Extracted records
[Start of Attachment]
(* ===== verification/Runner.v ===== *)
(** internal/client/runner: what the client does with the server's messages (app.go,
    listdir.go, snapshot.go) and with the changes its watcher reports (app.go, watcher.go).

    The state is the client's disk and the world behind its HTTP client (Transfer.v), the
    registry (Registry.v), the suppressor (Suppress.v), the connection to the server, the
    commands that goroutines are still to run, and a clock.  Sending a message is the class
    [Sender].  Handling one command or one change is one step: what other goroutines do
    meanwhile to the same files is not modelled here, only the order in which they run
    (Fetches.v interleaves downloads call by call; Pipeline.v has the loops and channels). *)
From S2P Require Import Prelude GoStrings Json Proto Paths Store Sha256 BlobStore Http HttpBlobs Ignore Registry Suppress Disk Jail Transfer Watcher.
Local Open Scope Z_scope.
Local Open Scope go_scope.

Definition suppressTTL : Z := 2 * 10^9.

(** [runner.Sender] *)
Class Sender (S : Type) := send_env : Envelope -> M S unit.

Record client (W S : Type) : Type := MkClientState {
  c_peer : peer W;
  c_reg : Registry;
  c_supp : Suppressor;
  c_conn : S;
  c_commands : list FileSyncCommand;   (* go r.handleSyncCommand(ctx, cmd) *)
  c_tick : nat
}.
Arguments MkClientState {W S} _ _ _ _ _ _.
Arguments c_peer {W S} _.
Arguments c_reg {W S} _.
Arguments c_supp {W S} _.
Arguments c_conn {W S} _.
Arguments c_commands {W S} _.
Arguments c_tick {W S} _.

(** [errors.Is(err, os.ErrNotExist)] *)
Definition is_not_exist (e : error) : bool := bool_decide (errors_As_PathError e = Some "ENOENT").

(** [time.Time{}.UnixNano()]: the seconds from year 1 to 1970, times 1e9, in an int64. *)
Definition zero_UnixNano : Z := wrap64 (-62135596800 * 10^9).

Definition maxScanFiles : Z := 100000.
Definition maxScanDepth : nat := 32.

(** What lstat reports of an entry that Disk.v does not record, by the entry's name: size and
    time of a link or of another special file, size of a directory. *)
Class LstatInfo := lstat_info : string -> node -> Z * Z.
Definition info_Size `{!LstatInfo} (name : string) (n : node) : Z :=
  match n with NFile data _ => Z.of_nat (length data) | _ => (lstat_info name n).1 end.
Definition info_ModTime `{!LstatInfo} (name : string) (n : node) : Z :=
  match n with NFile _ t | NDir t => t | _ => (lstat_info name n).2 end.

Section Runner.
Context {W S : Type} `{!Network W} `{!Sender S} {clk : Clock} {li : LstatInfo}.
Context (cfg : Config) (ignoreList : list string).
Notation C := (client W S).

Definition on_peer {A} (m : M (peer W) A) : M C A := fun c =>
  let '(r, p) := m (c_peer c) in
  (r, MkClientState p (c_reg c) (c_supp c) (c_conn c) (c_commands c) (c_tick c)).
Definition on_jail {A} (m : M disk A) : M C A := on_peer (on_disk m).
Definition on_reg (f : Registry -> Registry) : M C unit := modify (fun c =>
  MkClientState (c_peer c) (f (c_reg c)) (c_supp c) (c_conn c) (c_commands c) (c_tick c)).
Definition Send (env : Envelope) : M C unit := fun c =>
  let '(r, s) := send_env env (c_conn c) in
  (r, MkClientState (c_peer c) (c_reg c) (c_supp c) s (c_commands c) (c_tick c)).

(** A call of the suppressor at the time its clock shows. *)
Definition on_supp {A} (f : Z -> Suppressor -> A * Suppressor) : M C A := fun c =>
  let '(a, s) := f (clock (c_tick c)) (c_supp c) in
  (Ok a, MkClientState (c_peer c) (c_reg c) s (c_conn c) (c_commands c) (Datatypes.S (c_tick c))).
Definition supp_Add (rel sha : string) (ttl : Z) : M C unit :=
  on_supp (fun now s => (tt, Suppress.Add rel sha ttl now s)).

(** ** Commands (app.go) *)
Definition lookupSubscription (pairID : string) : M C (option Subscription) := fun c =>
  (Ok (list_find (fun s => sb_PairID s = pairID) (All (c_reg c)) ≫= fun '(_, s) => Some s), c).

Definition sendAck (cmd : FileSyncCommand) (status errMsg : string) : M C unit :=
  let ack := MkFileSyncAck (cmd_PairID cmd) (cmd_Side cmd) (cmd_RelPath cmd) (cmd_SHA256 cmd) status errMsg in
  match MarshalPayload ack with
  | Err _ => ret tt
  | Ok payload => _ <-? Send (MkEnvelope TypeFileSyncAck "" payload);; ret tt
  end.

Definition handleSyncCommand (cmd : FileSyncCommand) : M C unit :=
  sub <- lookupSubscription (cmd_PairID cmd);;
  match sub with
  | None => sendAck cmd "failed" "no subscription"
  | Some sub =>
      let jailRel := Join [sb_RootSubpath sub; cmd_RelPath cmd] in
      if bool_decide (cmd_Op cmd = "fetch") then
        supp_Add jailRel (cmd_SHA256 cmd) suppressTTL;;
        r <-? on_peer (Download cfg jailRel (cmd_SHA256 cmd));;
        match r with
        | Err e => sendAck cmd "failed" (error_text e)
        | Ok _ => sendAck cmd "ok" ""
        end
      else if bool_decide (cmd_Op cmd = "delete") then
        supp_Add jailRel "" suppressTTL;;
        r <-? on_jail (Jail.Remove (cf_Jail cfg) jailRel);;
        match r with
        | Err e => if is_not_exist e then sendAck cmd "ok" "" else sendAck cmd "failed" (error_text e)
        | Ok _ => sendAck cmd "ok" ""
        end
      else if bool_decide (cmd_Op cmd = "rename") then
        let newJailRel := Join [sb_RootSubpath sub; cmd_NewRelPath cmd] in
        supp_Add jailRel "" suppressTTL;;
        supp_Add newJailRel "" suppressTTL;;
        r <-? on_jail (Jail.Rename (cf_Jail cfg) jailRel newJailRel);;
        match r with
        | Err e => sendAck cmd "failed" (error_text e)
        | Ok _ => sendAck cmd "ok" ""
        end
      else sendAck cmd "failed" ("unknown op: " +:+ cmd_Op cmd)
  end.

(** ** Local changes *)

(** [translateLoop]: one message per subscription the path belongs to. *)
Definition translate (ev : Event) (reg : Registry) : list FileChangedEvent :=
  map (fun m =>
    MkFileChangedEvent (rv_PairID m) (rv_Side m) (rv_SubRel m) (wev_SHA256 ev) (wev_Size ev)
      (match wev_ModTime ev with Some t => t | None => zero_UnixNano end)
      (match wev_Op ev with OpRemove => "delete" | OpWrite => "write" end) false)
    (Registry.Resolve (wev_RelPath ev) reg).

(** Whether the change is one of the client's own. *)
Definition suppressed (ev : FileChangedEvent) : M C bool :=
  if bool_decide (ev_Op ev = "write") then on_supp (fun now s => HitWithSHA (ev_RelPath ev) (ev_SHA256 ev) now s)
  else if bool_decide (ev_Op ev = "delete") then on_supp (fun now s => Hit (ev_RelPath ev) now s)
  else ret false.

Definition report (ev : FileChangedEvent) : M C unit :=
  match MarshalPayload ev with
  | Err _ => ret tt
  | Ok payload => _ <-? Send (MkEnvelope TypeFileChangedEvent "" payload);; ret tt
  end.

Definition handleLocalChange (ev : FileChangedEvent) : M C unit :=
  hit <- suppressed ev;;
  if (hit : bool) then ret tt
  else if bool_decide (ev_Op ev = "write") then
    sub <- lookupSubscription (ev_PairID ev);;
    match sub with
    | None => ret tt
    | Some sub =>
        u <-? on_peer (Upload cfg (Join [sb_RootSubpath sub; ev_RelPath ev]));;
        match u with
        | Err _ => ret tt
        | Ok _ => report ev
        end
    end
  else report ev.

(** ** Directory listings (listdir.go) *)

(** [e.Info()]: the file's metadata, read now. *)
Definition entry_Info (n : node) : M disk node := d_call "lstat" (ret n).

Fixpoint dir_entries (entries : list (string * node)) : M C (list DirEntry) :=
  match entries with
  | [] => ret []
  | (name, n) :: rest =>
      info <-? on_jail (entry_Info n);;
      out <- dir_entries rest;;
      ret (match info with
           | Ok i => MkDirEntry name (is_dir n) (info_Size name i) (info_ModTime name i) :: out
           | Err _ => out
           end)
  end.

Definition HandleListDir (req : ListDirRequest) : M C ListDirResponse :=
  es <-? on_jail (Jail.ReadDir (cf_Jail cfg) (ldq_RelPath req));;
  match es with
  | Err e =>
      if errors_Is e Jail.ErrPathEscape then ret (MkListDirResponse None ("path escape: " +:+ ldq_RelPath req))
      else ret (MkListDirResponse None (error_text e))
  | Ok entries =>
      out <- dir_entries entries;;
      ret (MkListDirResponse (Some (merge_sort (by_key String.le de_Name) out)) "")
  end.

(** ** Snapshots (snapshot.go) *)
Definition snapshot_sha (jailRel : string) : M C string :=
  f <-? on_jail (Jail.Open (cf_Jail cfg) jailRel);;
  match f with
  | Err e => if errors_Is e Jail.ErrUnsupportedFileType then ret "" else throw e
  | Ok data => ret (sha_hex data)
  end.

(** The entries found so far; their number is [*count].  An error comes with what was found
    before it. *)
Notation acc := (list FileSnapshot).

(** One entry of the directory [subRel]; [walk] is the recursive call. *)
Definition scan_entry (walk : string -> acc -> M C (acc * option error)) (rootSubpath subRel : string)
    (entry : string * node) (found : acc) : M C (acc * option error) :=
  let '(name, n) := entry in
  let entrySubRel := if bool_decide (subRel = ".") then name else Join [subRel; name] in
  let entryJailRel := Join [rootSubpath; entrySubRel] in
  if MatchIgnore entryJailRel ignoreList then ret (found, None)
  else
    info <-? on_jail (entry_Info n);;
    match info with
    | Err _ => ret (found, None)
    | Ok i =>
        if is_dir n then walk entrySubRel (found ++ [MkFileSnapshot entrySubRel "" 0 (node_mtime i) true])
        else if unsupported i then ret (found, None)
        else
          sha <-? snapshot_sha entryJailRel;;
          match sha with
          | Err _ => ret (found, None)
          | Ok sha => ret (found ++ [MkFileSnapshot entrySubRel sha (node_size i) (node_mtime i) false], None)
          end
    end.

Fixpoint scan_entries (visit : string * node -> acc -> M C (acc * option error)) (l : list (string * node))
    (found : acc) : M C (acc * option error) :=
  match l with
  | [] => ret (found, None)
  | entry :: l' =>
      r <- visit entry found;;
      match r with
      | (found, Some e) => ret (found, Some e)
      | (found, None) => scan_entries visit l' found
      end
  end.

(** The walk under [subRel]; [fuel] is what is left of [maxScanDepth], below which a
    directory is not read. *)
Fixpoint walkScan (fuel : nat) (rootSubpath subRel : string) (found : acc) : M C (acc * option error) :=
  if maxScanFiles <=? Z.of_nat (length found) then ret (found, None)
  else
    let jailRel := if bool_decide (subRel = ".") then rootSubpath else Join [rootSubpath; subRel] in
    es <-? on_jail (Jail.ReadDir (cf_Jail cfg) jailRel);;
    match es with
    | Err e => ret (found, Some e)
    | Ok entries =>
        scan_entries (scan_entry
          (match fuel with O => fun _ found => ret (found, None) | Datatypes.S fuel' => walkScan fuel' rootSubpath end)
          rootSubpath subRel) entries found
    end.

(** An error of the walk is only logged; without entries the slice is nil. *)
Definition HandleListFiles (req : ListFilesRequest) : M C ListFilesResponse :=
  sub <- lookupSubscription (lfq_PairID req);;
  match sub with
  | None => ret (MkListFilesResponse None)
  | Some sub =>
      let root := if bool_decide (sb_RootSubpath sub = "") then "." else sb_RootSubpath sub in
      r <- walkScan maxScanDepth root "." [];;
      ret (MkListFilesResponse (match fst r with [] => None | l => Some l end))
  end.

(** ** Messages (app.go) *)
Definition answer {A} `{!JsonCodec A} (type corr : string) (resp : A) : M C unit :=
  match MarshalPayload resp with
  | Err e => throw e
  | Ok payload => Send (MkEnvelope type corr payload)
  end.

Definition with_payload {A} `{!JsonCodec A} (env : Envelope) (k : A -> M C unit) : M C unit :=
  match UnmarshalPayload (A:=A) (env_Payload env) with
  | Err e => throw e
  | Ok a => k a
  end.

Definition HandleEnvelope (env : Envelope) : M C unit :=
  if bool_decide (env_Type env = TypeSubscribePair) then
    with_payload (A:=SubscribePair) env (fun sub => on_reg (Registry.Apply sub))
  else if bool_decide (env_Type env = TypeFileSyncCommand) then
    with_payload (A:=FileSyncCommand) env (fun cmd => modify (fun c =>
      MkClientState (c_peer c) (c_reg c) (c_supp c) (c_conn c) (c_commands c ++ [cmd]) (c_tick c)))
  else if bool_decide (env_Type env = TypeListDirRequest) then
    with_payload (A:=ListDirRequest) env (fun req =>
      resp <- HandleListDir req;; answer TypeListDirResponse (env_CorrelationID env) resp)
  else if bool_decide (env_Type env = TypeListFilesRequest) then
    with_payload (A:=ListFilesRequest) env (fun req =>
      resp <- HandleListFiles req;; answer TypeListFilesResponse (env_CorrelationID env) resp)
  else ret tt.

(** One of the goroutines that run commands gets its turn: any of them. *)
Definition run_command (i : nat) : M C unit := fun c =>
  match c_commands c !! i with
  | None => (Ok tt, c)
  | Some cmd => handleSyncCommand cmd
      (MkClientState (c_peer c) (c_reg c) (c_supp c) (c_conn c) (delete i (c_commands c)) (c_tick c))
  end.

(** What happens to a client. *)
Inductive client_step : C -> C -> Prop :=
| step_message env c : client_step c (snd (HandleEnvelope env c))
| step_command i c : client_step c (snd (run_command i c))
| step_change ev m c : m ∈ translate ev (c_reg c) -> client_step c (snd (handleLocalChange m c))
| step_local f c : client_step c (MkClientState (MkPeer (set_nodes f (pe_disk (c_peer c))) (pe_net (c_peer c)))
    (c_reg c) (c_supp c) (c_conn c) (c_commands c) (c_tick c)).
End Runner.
[End of Attachment]
[Start of Attachment]
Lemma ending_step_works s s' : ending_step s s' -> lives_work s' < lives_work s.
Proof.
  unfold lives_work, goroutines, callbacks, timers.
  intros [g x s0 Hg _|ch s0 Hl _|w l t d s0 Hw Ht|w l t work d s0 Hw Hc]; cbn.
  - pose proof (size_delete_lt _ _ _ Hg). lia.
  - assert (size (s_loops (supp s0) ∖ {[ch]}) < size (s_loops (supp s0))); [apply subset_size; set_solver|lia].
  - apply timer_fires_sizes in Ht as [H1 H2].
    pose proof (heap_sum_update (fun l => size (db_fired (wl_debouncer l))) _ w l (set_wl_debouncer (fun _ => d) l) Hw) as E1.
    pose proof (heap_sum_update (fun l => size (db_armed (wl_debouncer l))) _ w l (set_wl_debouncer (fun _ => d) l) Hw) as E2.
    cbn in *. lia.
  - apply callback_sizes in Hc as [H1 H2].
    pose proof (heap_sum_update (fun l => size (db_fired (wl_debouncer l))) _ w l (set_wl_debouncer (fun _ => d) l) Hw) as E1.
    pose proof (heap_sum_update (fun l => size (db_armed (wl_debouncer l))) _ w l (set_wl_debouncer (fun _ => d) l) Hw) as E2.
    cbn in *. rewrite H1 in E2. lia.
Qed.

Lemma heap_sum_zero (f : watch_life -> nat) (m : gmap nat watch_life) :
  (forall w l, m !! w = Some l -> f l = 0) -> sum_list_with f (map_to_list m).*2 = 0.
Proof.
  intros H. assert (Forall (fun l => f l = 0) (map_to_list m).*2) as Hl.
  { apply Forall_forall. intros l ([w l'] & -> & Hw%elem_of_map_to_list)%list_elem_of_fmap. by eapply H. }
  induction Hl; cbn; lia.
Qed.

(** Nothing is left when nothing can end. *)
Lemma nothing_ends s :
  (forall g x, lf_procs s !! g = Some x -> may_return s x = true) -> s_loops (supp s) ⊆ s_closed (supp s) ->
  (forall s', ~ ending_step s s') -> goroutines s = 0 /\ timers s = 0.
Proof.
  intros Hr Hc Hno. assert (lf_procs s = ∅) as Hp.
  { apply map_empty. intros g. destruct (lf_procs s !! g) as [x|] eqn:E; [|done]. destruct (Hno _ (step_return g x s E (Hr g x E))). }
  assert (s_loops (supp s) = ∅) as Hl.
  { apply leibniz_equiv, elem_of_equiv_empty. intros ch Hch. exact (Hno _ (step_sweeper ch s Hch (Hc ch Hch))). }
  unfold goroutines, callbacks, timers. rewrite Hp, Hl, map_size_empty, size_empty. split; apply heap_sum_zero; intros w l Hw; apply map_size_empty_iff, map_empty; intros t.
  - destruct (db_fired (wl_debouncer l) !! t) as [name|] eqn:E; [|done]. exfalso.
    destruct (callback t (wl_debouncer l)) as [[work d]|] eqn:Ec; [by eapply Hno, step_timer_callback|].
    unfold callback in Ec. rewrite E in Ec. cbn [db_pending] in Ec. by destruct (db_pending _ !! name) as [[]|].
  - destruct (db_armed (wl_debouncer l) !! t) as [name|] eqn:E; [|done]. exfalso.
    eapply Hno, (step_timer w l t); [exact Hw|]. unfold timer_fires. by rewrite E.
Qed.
[End of Attachment]
[Start of Attachment]
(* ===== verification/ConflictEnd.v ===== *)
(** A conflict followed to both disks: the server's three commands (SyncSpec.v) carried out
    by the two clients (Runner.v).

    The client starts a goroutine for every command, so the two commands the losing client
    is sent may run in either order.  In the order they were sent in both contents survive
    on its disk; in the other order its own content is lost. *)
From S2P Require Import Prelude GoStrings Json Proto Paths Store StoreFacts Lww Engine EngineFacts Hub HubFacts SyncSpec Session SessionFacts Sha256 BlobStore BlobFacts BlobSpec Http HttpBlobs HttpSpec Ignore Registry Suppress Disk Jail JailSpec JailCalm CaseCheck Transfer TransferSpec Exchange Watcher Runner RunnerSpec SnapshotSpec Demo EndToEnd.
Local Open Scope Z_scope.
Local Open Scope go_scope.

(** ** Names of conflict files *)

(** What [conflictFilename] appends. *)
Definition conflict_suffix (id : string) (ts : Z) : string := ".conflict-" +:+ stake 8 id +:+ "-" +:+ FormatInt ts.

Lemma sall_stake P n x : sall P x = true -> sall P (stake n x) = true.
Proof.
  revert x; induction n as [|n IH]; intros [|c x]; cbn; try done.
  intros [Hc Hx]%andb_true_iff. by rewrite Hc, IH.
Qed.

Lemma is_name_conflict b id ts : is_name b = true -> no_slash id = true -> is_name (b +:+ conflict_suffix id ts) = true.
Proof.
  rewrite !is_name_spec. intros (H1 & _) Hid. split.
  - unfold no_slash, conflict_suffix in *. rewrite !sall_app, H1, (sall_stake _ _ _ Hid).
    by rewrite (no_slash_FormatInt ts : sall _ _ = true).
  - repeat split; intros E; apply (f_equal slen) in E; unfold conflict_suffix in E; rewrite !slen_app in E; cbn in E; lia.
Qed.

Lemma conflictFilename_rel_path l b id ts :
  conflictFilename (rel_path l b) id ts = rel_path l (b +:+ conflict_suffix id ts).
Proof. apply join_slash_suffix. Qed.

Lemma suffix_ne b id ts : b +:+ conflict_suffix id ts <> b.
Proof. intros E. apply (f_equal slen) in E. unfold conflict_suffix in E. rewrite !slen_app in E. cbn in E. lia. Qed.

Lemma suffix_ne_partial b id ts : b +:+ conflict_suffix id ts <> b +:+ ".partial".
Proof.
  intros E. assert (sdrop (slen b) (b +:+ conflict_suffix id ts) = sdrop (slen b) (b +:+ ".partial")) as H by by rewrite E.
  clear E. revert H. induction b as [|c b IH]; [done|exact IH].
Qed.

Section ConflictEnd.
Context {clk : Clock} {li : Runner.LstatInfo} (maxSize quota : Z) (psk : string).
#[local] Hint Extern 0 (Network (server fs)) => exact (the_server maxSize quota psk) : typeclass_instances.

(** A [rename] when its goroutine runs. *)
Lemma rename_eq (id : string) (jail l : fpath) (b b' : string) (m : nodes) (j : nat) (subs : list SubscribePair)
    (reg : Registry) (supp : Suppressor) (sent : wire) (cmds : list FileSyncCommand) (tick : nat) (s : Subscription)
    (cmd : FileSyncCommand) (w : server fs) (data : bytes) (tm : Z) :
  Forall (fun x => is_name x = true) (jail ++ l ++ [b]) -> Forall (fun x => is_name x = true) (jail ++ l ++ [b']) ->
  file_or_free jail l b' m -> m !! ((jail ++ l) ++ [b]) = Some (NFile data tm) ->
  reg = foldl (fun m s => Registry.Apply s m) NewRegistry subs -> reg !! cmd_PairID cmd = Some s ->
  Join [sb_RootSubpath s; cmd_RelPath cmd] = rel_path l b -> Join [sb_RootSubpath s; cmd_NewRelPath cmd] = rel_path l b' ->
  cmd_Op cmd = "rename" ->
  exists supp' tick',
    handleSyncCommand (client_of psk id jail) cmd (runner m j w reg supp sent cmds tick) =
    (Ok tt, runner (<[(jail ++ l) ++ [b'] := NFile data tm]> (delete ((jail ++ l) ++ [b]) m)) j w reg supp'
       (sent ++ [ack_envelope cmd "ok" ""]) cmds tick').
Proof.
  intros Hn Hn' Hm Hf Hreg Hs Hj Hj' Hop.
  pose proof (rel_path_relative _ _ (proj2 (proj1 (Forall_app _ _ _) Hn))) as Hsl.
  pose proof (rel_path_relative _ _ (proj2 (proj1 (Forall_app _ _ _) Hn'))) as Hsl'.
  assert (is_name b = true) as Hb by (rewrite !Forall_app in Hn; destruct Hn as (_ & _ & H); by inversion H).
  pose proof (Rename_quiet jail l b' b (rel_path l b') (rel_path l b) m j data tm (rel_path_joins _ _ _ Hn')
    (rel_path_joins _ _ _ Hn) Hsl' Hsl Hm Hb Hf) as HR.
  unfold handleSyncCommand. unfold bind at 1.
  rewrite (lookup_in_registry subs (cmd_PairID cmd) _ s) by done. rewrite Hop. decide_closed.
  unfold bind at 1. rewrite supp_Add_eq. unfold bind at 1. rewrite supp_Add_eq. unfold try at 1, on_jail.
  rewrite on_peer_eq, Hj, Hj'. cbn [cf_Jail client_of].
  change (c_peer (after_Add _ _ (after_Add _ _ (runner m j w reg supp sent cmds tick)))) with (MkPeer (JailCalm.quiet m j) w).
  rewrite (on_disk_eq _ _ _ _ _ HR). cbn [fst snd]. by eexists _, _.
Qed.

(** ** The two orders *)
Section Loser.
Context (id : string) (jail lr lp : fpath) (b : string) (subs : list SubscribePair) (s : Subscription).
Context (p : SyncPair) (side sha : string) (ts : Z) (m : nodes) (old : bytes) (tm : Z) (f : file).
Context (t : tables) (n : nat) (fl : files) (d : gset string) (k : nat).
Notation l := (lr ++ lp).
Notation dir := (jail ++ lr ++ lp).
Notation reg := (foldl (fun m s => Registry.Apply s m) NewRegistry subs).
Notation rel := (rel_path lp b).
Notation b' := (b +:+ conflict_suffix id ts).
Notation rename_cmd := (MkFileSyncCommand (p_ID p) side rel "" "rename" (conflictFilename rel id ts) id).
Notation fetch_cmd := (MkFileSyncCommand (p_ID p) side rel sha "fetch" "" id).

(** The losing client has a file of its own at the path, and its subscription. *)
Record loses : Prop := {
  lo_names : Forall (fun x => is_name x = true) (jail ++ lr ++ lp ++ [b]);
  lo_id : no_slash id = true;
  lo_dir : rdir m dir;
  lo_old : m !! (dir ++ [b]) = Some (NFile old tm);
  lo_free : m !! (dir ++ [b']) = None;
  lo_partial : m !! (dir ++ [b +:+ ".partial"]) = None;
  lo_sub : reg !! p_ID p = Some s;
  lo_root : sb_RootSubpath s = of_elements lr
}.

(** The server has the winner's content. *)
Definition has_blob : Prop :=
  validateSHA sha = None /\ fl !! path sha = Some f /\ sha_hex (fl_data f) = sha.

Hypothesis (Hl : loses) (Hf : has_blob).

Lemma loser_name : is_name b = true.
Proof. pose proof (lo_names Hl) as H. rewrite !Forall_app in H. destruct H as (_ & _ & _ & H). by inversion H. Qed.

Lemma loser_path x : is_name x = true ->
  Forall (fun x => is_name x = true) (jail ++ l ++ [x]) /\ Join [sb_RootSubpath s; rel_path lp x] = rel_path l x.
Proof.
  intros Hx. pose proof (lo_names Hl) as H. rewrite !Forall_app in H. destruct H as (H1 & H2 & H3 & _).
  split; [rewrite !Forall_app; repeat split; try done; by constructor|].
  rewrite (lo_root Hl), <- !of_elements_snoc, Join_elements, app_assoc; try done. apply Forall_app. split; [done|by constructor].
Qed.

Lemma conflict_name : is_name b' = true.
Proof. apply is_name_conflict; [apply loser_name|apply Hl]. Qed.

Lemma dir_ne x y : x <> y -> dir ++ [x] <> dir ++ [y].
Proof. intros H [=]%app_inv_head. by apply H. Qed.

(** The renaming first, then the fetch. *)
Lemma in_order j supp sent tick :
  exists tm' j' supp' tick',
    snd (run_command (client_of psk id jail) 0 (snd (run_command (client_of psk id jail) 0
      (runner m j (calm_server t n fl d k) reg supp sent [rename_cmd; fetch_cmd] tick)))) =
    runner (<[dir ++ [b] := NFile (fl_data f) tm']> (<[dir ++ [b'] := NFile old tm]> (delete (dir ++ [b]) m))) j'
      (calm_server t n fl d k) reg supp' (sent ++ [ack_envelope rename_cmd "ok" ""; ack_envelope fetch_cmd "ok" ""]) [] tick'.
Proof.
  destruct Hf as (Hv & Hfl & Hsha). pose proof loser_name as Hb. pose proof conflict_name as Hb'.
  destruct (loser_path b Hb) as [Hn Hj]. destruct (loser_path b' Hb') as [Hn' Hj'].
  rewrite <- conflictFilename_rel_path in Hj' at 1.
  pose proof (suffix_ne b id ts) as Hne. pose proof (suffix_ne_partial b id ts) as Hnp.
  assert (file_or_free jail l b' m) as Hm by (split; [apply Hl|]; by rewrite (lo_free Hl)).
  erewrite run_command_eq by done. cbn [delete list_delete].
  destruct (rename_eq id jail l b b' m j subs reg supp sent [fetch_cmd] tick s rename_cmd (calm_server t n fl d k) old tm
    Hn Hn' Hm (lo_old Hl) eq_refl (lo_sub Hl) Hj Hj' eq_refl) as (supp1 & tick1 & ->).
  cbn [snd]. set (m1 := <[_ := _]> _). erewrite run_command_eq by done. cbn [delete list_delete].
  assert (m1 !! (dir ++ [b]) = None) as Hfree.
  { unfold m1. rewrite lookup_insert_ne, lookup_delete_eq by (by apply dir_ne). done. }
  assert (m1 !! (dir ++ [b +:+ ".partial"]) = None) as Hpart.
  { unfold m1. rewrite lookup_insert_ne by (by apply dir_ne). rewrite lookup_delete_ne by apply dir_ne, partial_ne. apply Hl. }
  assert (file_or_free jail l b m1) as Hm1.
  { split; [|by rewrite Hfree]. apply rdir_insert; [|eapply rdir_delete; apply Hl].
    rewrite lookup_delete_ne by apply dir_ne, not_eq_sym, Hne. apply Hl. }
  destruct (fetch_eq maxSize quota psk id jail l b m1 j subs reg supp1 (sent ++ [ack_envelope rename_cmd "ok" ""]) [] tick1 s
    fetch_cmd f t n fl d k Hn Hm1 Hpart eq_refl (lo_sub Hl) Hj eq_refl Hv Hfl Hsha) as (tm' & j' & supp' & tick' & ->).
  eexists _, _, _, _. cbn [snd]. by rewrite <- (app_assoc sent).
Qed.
[End of Attachment]
Your answer should be the lines above, from the line containing "(* ===== verification/Runner.v ===== *)" up to and including the line containing "registry (Registry.v), the", reproduced exactly and with nothing else.

• **Solution to this problem**:
(* ===== verification/Runner.v ===== *)
(** internal/client/runner: what the client does with the server's messages (app.go,
    listdir.go, snapshot.go) and with the changes its watcher reports (app.go, watcher.go).

    The state is the client's disk and the world behind its HTTP client (Transfer.v), the
    registry (Registry.v), the suppressor (Suppress.v), the connection to the server, the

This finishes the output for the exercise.